By JAMAL THALJI
© St. Petersburg Times, published August 25, 2000
ORLANDO -- By the time you finish reading this, Central Florida will have completed a pass right . . . now.
"When we throw the football, we're looking to have 2.75 seconds, from snap to delivery," coach Mike Kruczek said. "If we can have that, we're gonna rip people."
Hopes are high this season that UCF and its high-powered offense can do exactly that in the program's fourth year at the Division I level.
"I think we're a lot more confident," second-year quarterback Vic Penn said. "We expect more from ourselves. We're going into the season with a great attitude and great confidence.
"There isn't any reason we can't win every game on our schedule."
Well, maybe a few: No. 3 Alabama; No. 11 Virginia Tech, fresh off losing the national championship to Florida State; Georgia Tech and Louisiana Tech, as well.
Still, this season should be far more manageable than the last, when UCF lost to ranked opponents Florida (4), Georgia (9), Georgia Tech (12) and Purdue (22), plus Auburn and Louisiana Tech.

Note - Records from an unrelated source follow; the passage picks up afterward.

Lemma set_index_same array i v :
  0 <= i < Z.of_nat (length array) → at_index (set_index array i v) i = v.
Proof.
  intros. unfold at_index, set_index. apply nth_lookup_Some.
  apply list_lookup_insert_eq. lia.
Qed.

Lemma set_index_other array i j v :
  0 <= i → 0 <= j → i ≠ j → at_index (set_index array i v) j = at_index array j.
Proof.
  intros. unfold at_index, set_index. rewrite !nth_lookup.
  rewrite list_lookup_insert_ne by lia. done.
Qed.

Lemma length_set_index array i v : length (set_index array i v) = length array.
Proof. apply length_insert. Qed.

Lemma cycle_nonneg i : 0 <= at_index cycle i.
Proof.
  unfold at_index. generalize (Z.to_nat i). intros n.
  do 4 (destruct n as [|n]; [done|]). by destruct n.
Qed.

(** Consecutive calls: every call gets the candidate table its caller has just
    built, the cursors are threaded. *)
Fixpoint cycle_run (tables : list (list scheduler_candidate_t))
    (cursors : list Z) (cycle_cursor : Z) : list Z :=
  match tables with
  | [] => []
  | candidates :: tables =>
      let '(index, cursors, cycle_cursor) :=
        scheduler_policy_select_cycle candidates cursors cycle_cursor in
      index :: cycle_run tables cursors cycle_cursor
  end.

It was a grueling season, the first in four years without All-American Daunte Culpepper under center.
At times the team seemed intimidated against all those ranked teams, playing in all those packed stadiums. When the Knights were competitive, crucial mistakes cost them in upset bids against Georgia and Auburn.
Yet the offense still finished 22nd nationally and 15th in passing, and Penn was 12th in total offense.
Seven starters return from that unit, including prospective All-America center Chris Lorenti. New offensive line coach Robert McFarland was brought in by Kruczek to help reinvigorate the running game with new blocking schemes. And UCF landed its best recruiting class ever with four high school All-Americans.
Which is why expectations for 2000 are so much higher. Just ask those who survived '99.
"Everybody's on their toes, everybody's positive, we don't have any negativity on this team," said wideout Kenny Clark. "In the past couple of camps, everybody's been walking into the locker room with their heads down. Now everybody's playing music, talking about how good we're going to be."
Given a year to fit the pieces together, the offense should be even more prolific than last season, fellow senior wide receiver Tyson Hinshaw said.
"We didn't know then what we know now," he said. "We know each other, we know what's going to happen, we know where we're going to cut. We've practiced it so many times that it's almost scary. It's like second nature to us."
Kruczek hopes a balanced offense will take the load off Penn, who had to carry the team last season when the running game faltered. An All-Southeastern Conference freshman at South Carolina in 1997, he transferred to UCF and took over for Culpepper.
A roll-out, play-action quarterback when he arrived, the 6-foot-1 Penn was transformed into a drop-back passer. He was named the team's offensive MVP after completing 262 of 455 passes for 3,078 yards, 16 touchdowns and 11 interceptions. Yet he proved he still could carry the rock: He was the team's fourth-leading rusher with 481 yards and four touchdowns.
"Vic's unbelievable," Lorenti said. "It's amazing a little guy can do what he does."